Reputation: 73
I am trying to scrape data from a table in a website which has constantly changing values. So each row can vary day to day but I want to be able to scrape the correct data. I am using the Cheerio library at the moment and I am not familiar with it but here's what I have:
const rp = require("request-promise");
const cheerio = require("cheerio");
let Italy = "";
async function main() {
const result = await rp.get("https://www.worldometers.info/coronavirus/");
const $ = cheerio.load(result);
$("#main_table_countries > tbody:nth-child(2) > tr:nth-child(2)").each((i,el) => {
const item = $(el).text();
Italy = item;
});
}
So, as you can see this scrapes data from the worldometer website for the coronavirus cases in Italy. Italy's position however has been changing between 2 and 3 over the past few days. This has resulted in my program fetching the wrong information. This is what I would like to fix.

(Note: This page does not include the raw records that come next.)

(* ===== verification/ExecApproval.v ===== *)
(** * Approving commands: core/src/exec_policy.rs, core/src/tools/sandboxing.rs

    How a command the model asks for becomes a requirement: it runs, it needs the user's approval, or
    it is forbidden.  The command is split into the simple commands of its script, each is matched
    against the rules of the exec policy, and a command no rule matches is classified by the known safe
    and dangerous commands, the approval setting and the sandbox.  Unix only: the Windows branches
    ([cfg!(windows)], [cfg(windows)]) are not modelled.  tree-sitter's parser and [shlex] are
    parameters; what the host looks like is an [Os]. *)

From S2P Require Import Prelude Text AbsolutePath ExecPolicy PolicyFile ShellParse CommandSafety Permissions WritableRoots.

Module ExecApproval.
Import ExecPolicy.ExecPolicy PolicyFile.PolicyFile ShellParse.ShellParse CommandSafety.CommandSafety.
Import Permissions.Permissions WritableRoots.WritableRoots.

(** ** Data *)

(** [codex-rs/protocol/src/protocol.rs:902-917 GranularApprovalConfig] *)
Record GranularApprovalConfig := {
  sandbox_approval : bool;
  rules : bool;
  skill_approval : bool;
  request_permissions : bool;
  mcp_elicitations : bool
}.

(** [codex-rs/protocol/src/protocol.rs:867-900 AskForApproval] *)
Inductive AskForApproval := UnlessTrusted | OnFailure | OnRequest | Granular (config : GranularApprovalConfig) | Never.

(** [codex-rs/protocol/src/protocol.rs:920-922 GranularApprovalConfig::allows_sandbox_approval] *)
Definition allows_sandbox_approval (self : GranularApprovalConfig) : bool := sandbox_approval self.

(** [codex-rs/protocol/src/protocol.rs:924-926 GranularApprovalConfig::allows_rules_approval] *)
Definition allows_rules_approval (self : GranularApprovalConfig) : bool := rules self.

(** [codex-rs/protocol/src/models.rs:33-43 SandboxPermissions] *)
Inductive SandboxPermissions := UseDefault | RequireEscalated | WithAdditionalPermissions.

(** [codex-rs/protocol/src/models.rs:47-49 SandboxPermissions::requires_escalated_permissions] *)
Definition requires_escalated_permissions (self : SandboxPermissions) : bool :=
  match self with RequireEscalated => true | _ => false end.

(** [codex-rs/protocol/src/models.rs:53-55 SandboxPermissions::requests_sandbox_override] *)
Definition requests_sandbox_override (self : SandboxPermissions) : bool :=
  match self with UseDefault => false | _ => true end.

(** [codex-rs/protocol/src/config_types.rs:267-274 WindowsSandboxLevel] *)
Inductive WindowsSandboxLevel := LevelDisabled | RestrictedToken | Elevated.

(** [codex-rs/core/src/exec_policy.rs:44-49 PROMPT_CONFLICT_REASON] *)
Definition PROMPT_CONFLICT_REASON : str := lit "approval required by policy, but AskForApproval is set to Never".
Definition REJECT_SANDBOX_APPROVAL_REASON : str :=
  lit "approval required by policy, but AskForApproval::Granular.sandbox_approval is false".
Definition REJECT_RULES_APPROVAL_REASON : str :=
  lit "approval required by policy rule, but AskForApproval::Granular.rules is false".

(** [codex-rs/core/src/exec_policy.rs:144-161 ExecPolicyCommandOrigin] on Unix. *)
Inductive ExecPolicyCommandOrigin := Generic.

(** [codex-rs/core/src/exec_policy.rs:163-171 UnmatchedCommandContext] *)
Record UnmatchedCommandContext := {
  approval_policy : AskForApproval;
  permission_profile : PermissionProfile;
  windows_sandbox_level : WindowsSandboxLevel;
  sandbox_permissions : SandboxPermissions;
  used_complex_parsing : bool;
  command_origin : ExecPolicyCommandOrigin
}.

(** [codex-rs/core/src/exec_policy.rs:173-178 ExecPolicyCommands] *)
Record ExecPolicyCommands := {
  commands : list (list str);
  complex : bool;
  origin : ExecPolicyCommandOrigin
}.

(** [codex-rs/core/src/exec_policy.rs:283-290 ExecApprovalRequest] *)
Record ExecApprovalRequest := {
  req_command : list str;
  req_approval_policy : AskForApproval;
  req_permission_profile : PermissionProfile;
  req_windows_sandbox_level : WindowsSandboxLevel;
  req_sandbox_permissions : SandboxPermissions;
  req_prefix_rule : option (list str)
}.

(** [codex-rs/core/src/tools/sandboxing.rs:159-179 ExecApprovalRequirement] *)
Inductive ExecApprovalRequirement :=
  | Skip (bypass_sandbox : bool) (proposed_execpolicy_amendment : option (list str))
  | NeedsApproval (reason : option str) (proposed_execpolicy_amendment : option (list str))
  | ForbiddenBecause (reason : str).

(** [codex-rs/core/src/exec_policy.rs:53-142 BANNED_PREFIX_SUGGESTIONS] *)
Definition BANNED_PREFIX_SUGGESTIONS : list (list string) :=
  [["/bin/bash"]; ["/bin/bash"; "-c"]; ["/bin/bash"; "-lc"]; ["/bin/sh"]; ["/bin/sh"; "-c"];
   ["/bin/sh"; "-lc"]; ["/bin/zsh"]; ["/bin/zsh"; "-c"]; ["/bin/zsh"; "-lc"]; ["Rscript"]; ["bash"];
   ["bash"; "-c"]; ["bash"; "-lc"]; ["bun"]; ["bun"; "-e"]; ["bun"; "run"]; ["cmd"]; ["cmd"; "/c"];
   ["cmd"; "/k"]; ["cmd.exe"]; ["cmd.exe"; "/c"]; ["cmd.exe"; "/k"]; ["dash"]; ["dash"; "-c"]; ["deno"];
   ["deno"; "eval"]; ["env"]; ["fish"]; ["fish"; "-c"]; ["git"]; ["julia"]; ["julia"; "-e"]; ["ksh"];
   ["ksh"; "-c"]; ["lua"]; ["lua"; "-e"]; ["node"]; ["node"; "-e"]; ["nodejs"]; ["nodejs"; "-e"];
   ["npm"; "run"]; ["osascript"]; ["perl"]; ["perl"; "-e"]; ["php"]; ["php"; "-r"]; ["pnpm"; "run"];
   ["powershell"]; ["powershell"; "-Command"]; ["powershell"; "-EncodedCommand"]; ["powershell"; "-File"];
   ["powershell"; "-c"]; ["powershell.exe"]; ["powershell.exe"; "-Command"];
   ["powershell.exe"; "-EncodedCommand"]; ["powershell.exe"; "-File"]; ["powershell.exe"; "-c"]; ["pwsh"];
   ["pwsh"; "-Command"]; ["pwsh"; "-EncodedCommand"]; ["pwsh"; "-File"]; ["pwsh"; "-c"]; ["pwsh"; "-e"];
   ["pwsh"; "-ec"]; ["pwsh"; "-f"]; ["py"]; ["py"; "-3"]; ["pypy"]; ["pypy3"]; ["python"]; ["python"; "-"];
   ["python"; "-c"]; ["python3"]; ["python3"; "-"]; ["python3"; "-c"]; ["pythonw"]; ["pyw"]; ["rm"]; ["ruby"];
   ["ruby"; "-e"]; ["sh"]; ["sh"; "-c"]; ["sh"; "-lc"]; ["sudo"]; ["yarn"; "run"]; ["zsh"]; ["zsh"; "-c"];
   ["zsh"; "-lc"]]%string.

(** ** Policies of approval *)

(** [codex-rs/core/src/exec_policy.rs:204-209 is_policy_match] *)
Definition is_policy_match (m : RuleMatch) : bool :=
  match m with PrefixRuleMatch _ _ _ _ => true | HeuristicsRuleMatch _ _ => false end.

(** [codex-rs/core/src/exec_policy.rs:217-240 prompt_is_rejected_by_policy] *)
Definition prompt_is_rejected_by_policy (policy : AskForApproval) (prompt_is_rule : bool) : option str :=
  match policy with
  | Never => Some PROMPT_CONFLICT_REASON
  | OnFailure => None
  | OnRequest => None
  | UnlessTrusted => None
  | Granular granular_config =>
      if prompt_is_rule then
        if negb (allows_rules_approval granular_config) then Some REJECT_RULES_APPROVAL_REASON else None
      else if negb (allows_sandbox_approval granular_config) then Some REJECT_SANDBOX_APPROVAL_REASON
      else None
  end.

(** [cfg!(windows)] on the systems that are modelled. *)
Definition cfg_windows : bool := false.

(** [codex-rs/core/src/exec_policy.rs:850-858 profile_has_managed_filesystem_restrictions] *)
Definition profile_has_managed_filesystem_restrictions (profile : PermissionProfile) : bool :=
  let policy := file_system_sandbox_policy profile in
  match profile with Managed _ _ => true | _ => false end && is_restricted policy && negb (has_full_disk_write_access policy).

Section host.
(** The host, whether it runs Linux, tree-sitter's parser for bash, and [shlex::try_join]. *)
Context (os : Os) (linux : bool) (try_parse_shell : str -> option Tree) (shlex_try_join : list str -> option str).

(** [codex-rs/core/src/exec_policy.rs:695-706 dangerous_command_match_for_origin] *)
Definition dangerous_command_match_for_origin (command : list str) (command_origin : ExecPolicyCommandOrigin)
    : option DangerousCommandMatch :=
  match command_origin with Generic => dangerous_command_match try_parse_shell command end.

Here's the link to the worldometer website: https://www.worldometers.info/coronavirus/
Thanks, Karthik
Upvotes: 0
Views: 1126
Reputation: 55002
Use the :contains pseudo for this:
$('tr:contains(Italy)').text()
//" Italy 9,172 +1,797 463 +97 724 7,985 733 151.7 "
Upvotes: 1
Reputation: 3642
What I Implemented is that you can get all the tr's
and loop over them to get all the names and add it to an array and then use the Array Index to find any country you want
async function main() {
let NamesArr=[]
let CountryToFind= 'Italy'
const result = await rp.get("https://www.worldometers.info/coronavirus/");
const $ = cheerio.load(result);
$('#main_table_countries').find('tbody').eq(0).find('tr').each((i,el)=>{
NamesArr.push($(el).find('td').eq(0).text().trim())
})
let Index= NamesArr.indexOf(CountryToFind) + 1
$(`#main_table_countries > tbody:nth-child(2) > tr:nth-child(${Index})`).each((i,el) => {
const item = $(el).text();
console.log(item);
});
}
main()
This Returns me
You can definitely refactor it but this way makes your parser dynamic as you can now search for any country.
Upvotes: 1